Hoax dan Kedaulatan Nitizen di Media Sosial

Foto : Google
Siporsuk Na Mamora - Sepertinya hoax atau kata lain dari cerita yang "dianggap" bohong akhir-akhir ini mewabah di seantero republik bahkan dunia ini, tak tanggung-tanggung, cerita tentang hoax ini juga dikait-kaitkan dengan nama Presiden Amerika Serikat Donald J. Trump, berita hoax terkait statment pemimpin Gereja Katolik yang memberi dukungan kepada Donald J. Trump melalui facebook dikatakan turut memberi sumbangsih besar dalam kemenangan Donald J. Trump sebagai Presiden Amerika Serikat.

Jika kita memaknai arti kata "hoax" sebagai berita kebohongan, sebenarnya istilah hoax ini bukan istilah baru lagi, sejak awal sebelum kita mengenal dunia internet, berita hoax juga telah menjadi perbincangan umat manusia, bahkan orang yang "dianggap" memberikan berita hoax itu di hukum oleh Gereja Katolik di Italia pada tahun 1633 hingga meninggal.

Sebabnya adalah ketika seorang Galileo Galilei yang pada waktu itu membeberkan pandangannya soal Bumi Bulat dan Matahari sebagai Pusat Tata Surya dianggap sebagai pemicu kekacauan umat manusia, bahkan oleh Gereja dikatakan sebagai perusak Iman, sebuah sebuah pandangan yang menentang keyakinan semua orang umat, pada masa itu umat manusia meyakini bahwa Bumi Datar dan Bumi Sebagai Pusat Tata Surya mengacu pada pandangan Aristoteles.
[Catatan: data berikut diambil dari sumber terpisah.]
(* ===== verification/ContPolicy.v ===== *)
(** * What a continuation record grants (ds4_server.c)

    The parser's advisory check, the worker's admission, the hold that sheds other
    work while a frontier is fresh, and the protection of batch banks.  The engine
    is asked for a bank's live generation and committed length through a query,
    here a parameter. *)

From S2P Require Import Prelude Float64 Text Stream Route DList ToolText ToolMem ContRegistry.

(** ** Requests *)

(** The fields of [request] these operations read and write. *)
Record live_request := LiveRequest {
  lr_api : api_style;
  responses_live_call_ids : stop_list;
  anthropic_live_call_ids : stop_list;
  cont_pin : option ptr;
  live_state_bank_owned : bool }.

Definition live_ids (proto : api_style) (q : live_request) : option stop_list :=
  match proto with
  | API_RESPONSES => Some (responses_live_call_ids q)
  | API_ANTHROPIC => Some (anthropic_live_call_ids q)
  | API_OPENAI => None
  end.

(** request_acquire_cont_pin *)
Definition request_acquire_cont_pin (s : server) (q : live_request) (now : spec_float)
    : option (server * live_request) :=
  match cont_pin q, live_ids (lr_api q) q with
  | None, Some ids =>
      match stops_v ids with
      | [] => Some (s, q)
      | i :: _ =>
          x ← cont_registry_pin_live s (lr_api q) (Some i) now;
          match x.2 with
          | None => Some (x.1, q)
          | Some r =>
              rec ← rhp (creg x.1) !! r;
              Some (x.1, LiveRequest (lr_api q) (responses_live_call_ids q)
                           (anthropic_live_call_ids q) (Some r)
                           (bool_decide (owner rec = CONT_OWNER_BATCH_BANK)))
          end
      end
  | _, _ => Some (s, q)
  end.

(** ** Admission *)

(** The ids of a request are those of the record: as many, and each contained. *)
Definition same_ids (rec : cont_record) (ids : stop_list) : bool :=
  (blen (stops_v (call_ids rec)) =? blen (stops_v ids)) &&
  forallb (fun i => id_list_contains (call_ids rec) (Some i)) (stops_v ids).

Definition first_id (ids : stop_list) : option (list Z) :=
  match stops_v ids with [] => None | i :: _ => Some i end.

(** cont_registry_live_has_id *)
Definition cont_registry_live_has_id (s : server) (proto : api_style) (id : option (list Z))
    (now : spec_float) : option (server * bool) :=
  match id with
  | None | Some [] => Some (s, false)
  | Some _ =>
      s1 ← cont_registry_expire_locked s now;
      match cont_registry_find_locked (creg s1) proto id with
      | None => Some (s1, false)
      | Some r => rec ← rhp (creg s1) !! r;
                  Some (s1, bool_decide (state rec = CONT_REC_LIVE_FRONTIER))
      end
  end.

(** cont_registry_resolve_serial *)
Definition cont_registry_resolve_serial (s : server) (proto : api_style) (ids : stop_list)
    (session_gen live_pos : Z) (now : spec_float) : option (server * bool) :=
  match first_id ids with
  | None => Some (s, false)
  | Some i =>
      if session_gen =? 0 then Some (s, false) else
      s1 ← cont_registry_expire_locked s now;
      match cont_registry_find_locked (creg s1) proto (Some i) with
      | None => Some (s1, false)
      | Some r =>
          rec ← rhp (creg s1) !! r;
          Some (s1, bool_decide (state rec = CONT_REC_LIVE_FRONTIER) &&
                    bool_decide (owner rec = CONT_OWNER_SERIAL_SESSION) &&
                    bool_decide (protocol rec = proto) &&
                    (owner_gen rec =? session_gen) && (frontier rec =? live_pos) &&
                    same_ids rec ids)
      end
  end.

(** cont_registry_bank_claim: the claimed bank, generation and frontier. *)
Definition cont_registry_bank_claim (s : server) (proto : api_style) (ids : stop_list)
    (now : spec_float) : option (server * option (Z * Z * Z)) :=
  match first_id ids with
  | None => Some (s, None)
  | Some i =>
      s1 ← cont_registry_expire_locked s now;
      match cont_registry_find_locked (creg s1) proto (Some i) with
      | None => Some (s1, None)
      | Some r =>
          rec ← rhp (creg s1) !! r;
          Some (s1, if bool_decide (state rec = CONT_REC_LIVE_FRONTIER) &&
                       bool_decide (owner rec = CONT_OWNER_BATCH_BANK) &&
                       bool_decide (protocol rec = proto) && same_ids rec ids
                    then Some (owner_id rec, owner_gen rec, frontier rec) else None)
      end
  end.

(** ** The serial seat *)

Definition pinned_now (g : cont_registry) (rec : cont_record) (now : spec_float) : bool :=
  (0 <? hard_refs rec) && F64.lt F64.zero (pin_deadline_s g) && F64.lt now (pin_expiry rec).

(** The whole seconds a client is told to wait. *)
Definition retry_after (left : spec_float) : Z :=
  let n := i32 (F64.trunc (F64.add left (F64.lit 999 1000))) in if n <? 1 then 1 else n.

(** What is left of the window in which the serial seat sheds. *)
Definition shed_left (g : cont_registry) (rec : cont_record) (now : spec_float) : spec_float :=
  let w := if F64.lt (hold_shed_s g) (grace_s g) then hold_shed_s g else grace_s g in
  if F64.lt F64.zero w then F64.sub w (F64.sub now (publish_time rec)) else F64.zero.

(** cont_registry_serial_hold: [Some n] sheds with Retry-After [n]. *)
Definition cont_registry_serial_hold (s : server) (q : live_request) (now : spec_float)
    : option (server * option Z) :=
  s1 ← cont_registry_expire_locked s now;
  match serial_live (creg s1) with
  | None => Some (s1, None)
  | Some r =>
      rec ← rhp (creg s1) !! r;
      let continues := match live_ids (protocol rec) q with
                       | Some ids => negb (blen (stops_v ids) =? 0) && same_ids rec ids
                       | None => false
                       end in
      if continues then Some (s1, None) else
      let left := shed_left (creg s1) rec now in
      let pinned := pinned_now (creg s1) rec now in
      if F64.le left F64.zero && negb pinned then Some (s1, None) else
      let t := F64.sub (pin_expiry rec) now in
      Some (s1, Some (retry_after (if pinned && F64.lt left t then t else left)))
  end.

(** ** Batch banks *)

(** cont_record_bank_reference_matches *)
Definition cont_record_bank_reference_matches (rec : cont_record) (live_gen live_frontier : Z)
    : bool :=
  bool_decide (state rec = CONT_REC_LIVE_FRONTIER) &&
  bool_decide (owner rec = CONT_OWNER_BATCH_BANK) && negb (live_gen =? 0) &&
  (0 <? live_frontier) && (owner_gen rec =? live_gen) && (frontier rec =? live_frontier).

Section banks.
(** cont_bank_reference_query: the live generation and committed length of a bank,
    when the engine can answer. *)
Variable query : Z → option (Z * Z).

(** cont_record_bank_reference_is_current *)
Definition cont_record_bank_reference_is_current (rec : cont_record) : bool :=
  match query (owner_id rec) with
  | None => false
  | Some (gen, front) => cont_record_bank_reference_matches rec gen front
  end.

(** cont_record_bank_protects *)
Definition cont_record_bank_protects (g : cont_registry) (rec : cont_record)
    (now : spec_float) : bool :=
  bool_decide (owner rec = CONT_OWNER_BATCH_BANK) &&
  bool_decide (state rec = CONT_REC_LIVE_FRONTIER) &&
  (match query (owner_id rec) with
   | Some (gen, front) => cont_record_bank_reference_matches rec gen front
   | None => true
   end) &&
  ((F64.lt F64.zero (grace_s g) && F64.lt (F64.sub now (publish_time rec)) (grace_s g)) ||
   pinned_now g rec now).

(** The walk over the records, newest first, until one protects. *)
Fixpoint protects_walk (fuel : nat) (g : cont_registry) (cur : option ptr)
    (bank : option Z) (now : spec_float) : option bool :=
  match cur, fuel with
  | None, _ => Some false
  | Some _, O => None
  | Some r, S f =>
      rec ← rhp g !! r;
      l ← fields (rlist g) !! r;
      if (match bank with Some b => owner_id rec =? b | None => true end) &&
         cont_record_bank_protects g rec now
      then Some true else protects_walk f g (next l) bank now
  end.

(** cont_registry_bank_protected_with_query *)
Definition cont_registry_bank_protected (s : server) (bank : Z) (now : spec_float)
    : option bool :=
  if bank <? 0 then Some false
  else protects_walk (size (rhp (creg s))) (creg s) (head (rlist (creg s))) (Some bank) now.

(** cont_registry_reclaim_unprotected_with_query: [reclaim] frees that many bytes
    of bank memory when it is called with a request for all of it; the result says
    whether a protected bank was spared instead. *)
Definition cont_registry_reclaim_unprotected (s : server) (now : spec_float)
    (reclaim : Z → Z) : option (Z * bool) :=
  p ← protects_walk (size (rhp (creg s))) (creg s) (head (rlist (creg s))) None now;
  Some (if (p : bool) then (0, true) else (reclaim UINT64_MAX, false)).

(** The walk of cont_registry_bank_hold_retry_with_query; [m] is the least time
    left so far, negative when none. *)
Fixpoint hold_retry_walk (fuel : nat) (g : cont_registry) (cur : option ptr)
    (now m : spec_float) : option spec_float :=
  match cur, fuel with
  | None, _ => Some m
  | Some _, O => None
  | Some r, S f =>
      rec ← rhp g !! r;
      l ← fields (rlist g) !! r;
      let m' :=
        if cont_record_bank_protects g rec now then
          let grace_left := if F64.lt F64.zero (grace_s g)
                            then F64.sub (grace_s g) (F64.sub now (publish_time rec))
                            else F64.zero in
          let pin_left := if pinned_now g rec now then F64.sub (pin_expiry rec) now
                          else F64.zero in
          let left := if F64.lt pin_left grace_left then grace_left else pin_left in
          if F64.lt F64.zero left && (F64.lt m F64.zero || F64.lt left m) then left else m
        else m in
      hold_retry_walk f g (next l) now m'
  end.

(** cont_registry_bank_hold_retry_with_query *)
Definition cont_registry_bank_hold_retry (s : server) (now : spec_float) : option Z :=
  m ← hold_retry_walk (size (rhp (creg s))) (creg s) (head (rlist (creg s))) now
        (F64.neg (F64.of_Z 1));
  Some (if F64.le m F64.zero then 1 else retry_after m).
End banks.

(** ** Visible prefixes *)

(** live_tool_state and visible_live_state *)
Record visible_live_state := Visible {
  valid : bool; live_tokens : Z; visible_text : option (list Z); visible_len : Z }.

(** visible_live_clear_locked and live_tool_state_clear_locked *)
Definition visible_live_clear_locked : visible_live_state := Visible false 0 None 0.

(** thinking_live_remember and responses_live_remember: [pos] is the session's
    position. *)
Definition visible_live_remember (st : visible_live_state) (text : option (list Z)) (pos : Z)
    : visible_live_state :=
  match text with
  | None | Some [] => st
  | Some t => Visible true pos (Some t) (blen t)
  end.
Pandangan Galileo Galilei kemudian di akui umat manusia hingga sekarang, selanjutnya mendapat perbaikan nama baik dari pihak Gereja Katolik sekaligus mengakui kesalahan Gereja memberi keputusan atas hukumannya setelah ratusan tahun lamanya, yakni di tahun 1992 oleh Paus Yohanes Paulus II.

Inilah sekelumit cerita tentang orang-orang yang pada masanya "dianggap" memberi berita kebohongan atau yang kita kenal dengan kata "hoax" di era digital hari ini.
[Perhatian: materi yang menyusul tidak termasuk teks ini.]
(* ===== verification/ContTheorems.v ===== *)
(** * What tool memory and registry promise

    The properties over reachable servers: memory safety, shutdown, the budget, the
    round trip of a remembered text, the survival of a live turn's texts, and exact
    admission. *)

From S2P Require Import Prelude Float64 Text Stream Route DList ToolText ToolMem ContRegistry.
From S2P Require Import ContInv ContOps ContPublish ToolReplay ContReplay ContPolicy ContSafety.

(** ** Reachable servers *)

Section reach.
Context `{Malloc}.

Definition reachable (s : server) (held : list ptr) : Prop :=
  ∃ mi mb mr g t p h d ops, run (boot mi mb mr g t p h d, []) ops = Some (s, held).

Lemma run_safe x ops : safe_state x → ∃ y, run x ops = Some y ∧ safe_state y.
Proof.
  revert x. induction ops as [|o ops IH]; intros x Hx; simpl; [by exists x|].
  destruct (step_safe x o Hx) as (y & -> & Hy). by apply IH.
Qed.

Lemma boot_safe mi mb mr g t p h d : safe_state (boot mi mb mr g t p h d, []).
Proof. exists [], []. split; [apply boot_ok|done]. Qed.

Lemma reachable_ok s held : reachable s held → ∃ L R, server_ok s L R ∧ counted s held.
Proof.
  intros (mi & mb & mr & g & t & p & h & d & ops & Hr).
  destruct (run_safe _ ops (boot_safe mi mb mr g t p h d)) as (y & Hy & Hs).
  rewrite Hr in Hy. injection Hy as <-. exact Hs.
Qed.

(** C9: whatever the server is asked to do, tool memory and registry never reach
    a freed entry, block or record: every sequence of operations runs to its end,
    a request releases its pin on a record that is still allocated, and the
    indexes, the lists, the counters, the byte count and the LIVE tips agree with
    the objects allocated. *)
Theorem memory_safe mi mb mr g t p h d ops :
  ∃ s held L R, run (boot mi mb mr g t p h d, []) ops = Some (s, held) ∧
    server_ok s L R ∧ counted s held.
Proof.
  destruct (run_safe _ ops (boot_safe mi mb mr g t p h d)) as ((s & held) & Hr & L & R & Hok & Hc).
  by exists s, held, L, R.
Qed.

Lemma mem_ok_empty m : mem_ok m [] → ehp m = ∅ ∧ bhp m = ∅.
Proof.
  intros Hm. assert (ehp m = ∅) as He.
  { apply map_empty. intros p. apply eq_None_not_Some. intros Hp%(mem_dom _ _ Hm).
    by apply elem_of_nil in Hp. }
  split; [done|]. apply map_empty. intros b. apply eq_None_not_Some. intros [k Hk].
  destruct (mem_block _ _ Hm _ _ Hk) as [_ _ _ _ Hu _ Hin].
  destruct (b_entries k) as [|p l]; [done|]. destruct (Hin p) as (e & Hp & _); [by left|].
  by rewrite He, lookup_empty in Hp.
Qed.

(** shutting down, registry first and tool memory second, frees every record,
    entry and block that any run has left allocated. *)
Theorem shutdown_frees_all mi mb mr g t p h d ops :
  ∃ s held s' m, run (boot mi mb mr g t p h d, []) ops = Some (s, held) ∧
    cont_registry_free s = Some s' ∧ tool_memory_free (tool_mem s') = Some m ∧
    rhp (creg s') = ∅ ∧ ehp m = ∅ ∧ bhp m = ∅.
Proof.
  destruct (run_safe _ ops (boot_safe mi mb mr g t p h d)) as ((s & held) & Hr & L & R & Hok & _).
  simpl in Hok. unfold cont_registry_free.
  destruct (remove_heads_ok (size (rhp (creg s))) s L R Hok) as (s1 & L1 & Hrm & Hok1).
  { by rewrite (reg_size _ _ _ Hok). }
  destruct (remove_tails_ok (size (ehp (tool_mem s1))) (tool_mem s1) L1 (ok_mem _ _ _ Hok1))
    as (m1 & Hm & Hm1).
  { by rewrite (mem_size _ _ (ok_mem _ _ _ Hok1)). }
  exists s, held. eexists _, _. split; [done|]. rewrite Hrm. simpl. split; [done|].
  unfold tool_memory_free. simpl. rewrite Hm. simpl. split; [done|].
  split; [|exact (mem_ok_empty _ Hm1)].
  apply map_empty. intros r. apply eq_None_not_Some. intros Hr'%(ok_dom _ _ _ Hok1).
  by apply elem_of_nil in Hr'.
Qed.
Sekarang mari kita berasumsi apa sebenarnya kepentingan Gereja pada masa itu? Gereja yang dianggap sebagai pemberita kebenaran yang mutlak, keyakinan masyarakat pada masa itu Pemerintah atau seorang Raja adalah utusan Tuhan yang mengakibatkan Gereja atau Agama sebagai sentral diatas pemerintahan.

Dari dua variabel ini, kita bisa menebak, tujuan dari Gereja untuk mengorbankan Galileo Galilei di tahun 1633 adalah tidak lain untuk menjaga kewibawaan Gereja dan kestabilan kekuasaan pemerintahan.

Media sosial hari ini memberi ruang dan memutus jarak antara umat manusia yang sedang dilanda kekhawatiran akan berita hoax, penyebarannya tidak bisa direm bahkan dengan cara blokir-blokir oleh pemerintahan sebuah negara.

Dibelahan negara lain, media sosial sangat berperan penting dalam sebuah revolusi, katakanlah di Mesir atau anak muda Israel dan Palestina yang aktif berinteraksi melalui media sosial untuk menggagas sebuah perdamaian.

Media sosial adalah ruang publik yang tidak terbatas, baik sebagai ruang imajinasi publik, atau untuk berinteraksi dan berbagi informasi yang lebih detail antar wilayah tertentu.

Kita bisa melihat, keberadaan media sosial sangat vital untuk menggiring sebuah opini publik, keberadaan media sosial bisa jadi sebagai antitesa atas "kenakalan" media mainstreem yang selama ini diaanggap sebagai pembawa berita yang terkonfirmasi kebenarannya.

Dikatakan nakal karena media mainstreem acak kali menyungguhi masyarakat dengan berita-berita "titipan" atau "dibesar-besarkan" sesuai dengan keinginan pengorder atau kepentingan pemilik. Ada yang bilang itu sebagai ideologi media, artinya, alasan untuk tidak memuat suatu berita sering berselimut kepentingan media, atau tidak sesuai dengan ideologi pemberitaan suatu media.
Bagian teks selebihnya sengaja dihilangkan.